(Collected data entries)
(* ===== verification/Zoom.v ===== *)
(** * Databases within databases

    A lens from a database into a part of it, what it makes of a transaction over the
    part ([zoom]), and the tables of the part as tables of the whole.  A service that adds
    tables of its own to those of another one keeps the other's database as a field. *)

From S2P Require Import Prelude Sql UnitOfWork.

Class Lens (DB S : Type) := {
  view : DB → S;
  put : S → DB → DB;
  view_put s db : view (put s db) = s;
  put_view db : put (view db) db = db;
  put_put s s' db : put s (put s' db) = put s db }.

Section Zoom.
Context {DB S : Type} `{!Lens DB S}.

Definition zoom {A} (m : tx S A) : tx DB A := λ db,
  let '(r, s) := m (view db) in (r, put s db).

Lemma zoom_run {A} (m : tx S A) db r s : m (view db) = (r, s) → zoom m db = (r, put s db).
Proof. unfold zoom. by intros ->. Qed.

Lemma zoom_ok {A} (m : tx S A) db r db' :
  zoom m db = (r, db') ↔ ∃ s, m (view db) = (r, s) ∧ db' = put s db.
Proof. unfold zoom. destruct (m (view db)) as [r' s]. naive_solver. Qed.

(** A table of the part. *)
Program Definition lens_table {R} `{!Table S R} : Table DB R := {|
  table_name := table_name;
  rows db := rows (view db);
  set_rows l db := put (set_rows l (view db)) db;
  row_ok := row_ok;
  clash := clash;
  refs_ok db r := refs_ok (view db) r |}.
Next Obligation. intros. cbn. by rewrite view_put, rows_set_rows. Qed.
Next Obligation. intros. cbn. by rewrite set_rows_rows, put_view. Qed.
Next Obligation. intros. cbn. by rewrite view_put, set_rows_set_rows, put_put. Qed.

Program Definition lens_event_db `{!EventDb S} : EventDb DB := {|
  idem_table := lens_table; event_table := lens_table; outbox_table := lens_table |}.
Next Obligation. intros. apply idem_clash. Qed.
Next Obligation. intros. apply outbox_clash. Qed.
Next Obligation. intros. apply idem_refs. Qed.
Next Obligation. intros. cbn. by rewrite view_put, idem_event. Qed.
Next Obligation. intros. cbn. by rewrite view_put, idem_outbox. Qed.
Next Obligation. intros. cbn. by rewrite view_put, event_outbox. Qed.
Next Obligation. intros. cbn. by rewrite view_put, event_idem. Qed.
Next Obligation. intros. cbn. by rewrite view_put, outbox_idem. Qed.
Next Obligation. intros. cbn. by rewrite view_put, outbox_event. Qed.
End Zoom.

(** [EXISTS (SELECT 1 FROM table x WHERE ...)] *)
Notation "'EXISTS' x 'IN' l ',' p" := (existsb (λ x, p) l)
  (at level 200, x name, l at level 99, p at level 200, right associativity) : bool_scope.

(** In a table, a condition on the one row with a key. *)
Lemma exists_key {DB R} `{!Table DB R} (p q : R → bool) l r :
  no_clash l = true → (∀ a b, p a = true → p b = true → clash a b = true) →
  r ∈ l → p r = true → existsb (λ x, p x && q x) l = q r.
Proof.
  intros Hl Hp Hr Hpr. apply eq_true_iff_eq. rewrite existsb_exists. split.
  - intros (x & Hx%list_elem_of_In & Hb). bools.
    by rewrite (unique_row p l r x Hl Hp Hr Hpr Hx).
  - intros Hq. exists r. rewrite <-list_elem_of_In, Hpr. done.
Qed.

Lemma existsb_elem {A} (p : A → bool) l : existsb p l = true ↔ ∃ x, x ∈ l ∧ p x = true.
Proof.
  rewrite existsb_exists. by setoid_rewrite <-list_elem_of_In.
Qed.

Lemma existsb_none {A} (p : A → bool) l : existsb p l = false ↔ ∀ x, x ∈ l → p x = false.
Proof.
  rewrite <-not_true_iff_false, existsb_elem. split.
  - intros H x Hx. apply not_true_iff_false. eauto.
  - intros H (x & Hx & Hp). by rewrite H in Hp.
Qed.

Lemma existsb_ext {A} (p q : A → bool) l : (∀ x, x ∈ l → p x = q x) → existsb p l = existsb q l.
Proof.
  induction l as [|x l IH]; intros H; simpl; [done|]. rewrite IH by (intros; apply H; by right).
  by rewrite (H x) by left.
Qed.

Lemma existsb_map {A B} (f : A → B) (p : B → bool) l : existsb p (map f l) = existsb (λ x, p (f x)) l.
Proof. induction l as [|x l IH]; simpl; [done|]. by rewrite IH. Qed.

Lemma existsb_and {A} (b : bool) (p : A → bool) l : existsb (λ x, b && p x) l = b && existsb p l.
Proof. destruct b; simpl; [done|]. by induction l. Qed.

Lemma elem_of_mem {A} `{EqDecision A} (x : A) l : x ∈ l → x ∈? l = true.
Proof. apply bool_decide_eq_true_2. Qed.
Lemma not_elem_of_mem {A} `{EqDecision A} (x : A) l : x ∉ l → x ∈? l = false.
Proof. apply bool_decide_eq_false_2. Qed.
==
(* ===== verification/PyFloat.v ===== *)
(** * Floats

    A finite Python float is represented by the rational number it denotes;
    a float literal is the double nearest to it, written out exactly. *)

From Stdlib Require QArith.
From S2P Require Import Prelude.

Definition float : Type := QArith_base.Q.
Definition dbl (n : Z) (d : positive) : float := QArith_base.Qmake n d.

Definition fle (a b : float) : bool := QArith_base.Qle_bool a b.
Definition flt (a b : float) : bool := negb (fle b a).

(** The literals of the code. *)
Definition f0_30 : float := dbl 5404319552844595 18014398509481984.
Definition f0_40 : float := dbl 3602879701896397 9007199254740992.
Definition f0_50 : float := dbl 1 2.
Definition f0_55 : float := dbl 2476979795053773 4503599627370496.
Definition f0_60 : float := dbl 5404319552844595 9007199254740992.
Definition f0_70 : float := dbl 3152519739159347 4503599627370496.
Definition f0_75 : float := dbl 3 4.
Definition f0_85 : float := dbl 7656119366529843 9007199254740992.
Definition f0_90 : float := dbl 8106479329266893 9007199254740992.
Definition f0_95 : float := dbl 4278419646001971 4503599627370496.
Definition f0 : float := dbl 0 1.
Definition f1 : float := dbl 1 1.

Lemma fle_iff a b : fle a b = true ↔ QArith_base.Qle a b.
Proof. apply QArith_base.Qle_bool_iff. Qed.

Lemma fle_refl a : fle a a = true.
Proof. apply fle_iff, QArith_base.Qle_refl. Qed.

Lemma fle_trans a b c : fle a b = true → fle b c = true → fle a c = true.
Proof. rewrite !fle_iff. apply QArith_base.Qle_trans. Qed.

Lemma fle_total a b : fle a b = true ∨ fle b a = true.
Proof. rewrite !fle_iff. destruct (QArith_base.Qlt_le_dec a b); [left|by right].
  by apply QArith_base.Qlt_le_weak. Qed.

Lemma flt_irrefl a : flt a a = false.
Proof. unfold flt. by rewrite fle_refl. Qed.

* _Task brief_:
Could you repeat exactly the lines above from the line with "(* ===== verification/Zoom.v ===== *)" up to and including the line with "zoom m db = (r, db')", and only those?

* _Answer for this exercise_:
(* ===== verification/Zoom.v ===== *)
(** * Databases within databases

    A lens from a database into a part of it, what it makes of a transaction over the
    part ([zoom]), and the tables of the part as tables of the whole.  A service that adds
    tables of its own to those of another one keeps the other's database as a field. *)

From S2P Require Import Prelude Sql UnitOfWork.

Class Lens (DB S : Type) := {
  view : DB → S;
  put : S → DB → DB;
  view_put s db : view (put s db) = s;
  put_view db : put (view db) db = db;
  put_put s s' db : put s (put s' db) = put s db }.

Section Zoom.
Context {DB S : Type} `{!Lens DB S}.

Definition zoom {A} (m : tx S A) : tx DB A := λ db,
  let '(r, s) := m (view db) in (r, put s db).

Lemma zoom_run {A} (m : tx S A) db r s : m (view db) = (r, s) → zoom m db = (r, put s db).
Proof. unfold zoom. by intros ->. Qed.

Lemma zoom_ok {A} (m : tx S A) db r db' :
  zoom m db = (r, db') ↔ ∃ s, m (view db) = (r, s) ∧ db' = put s db.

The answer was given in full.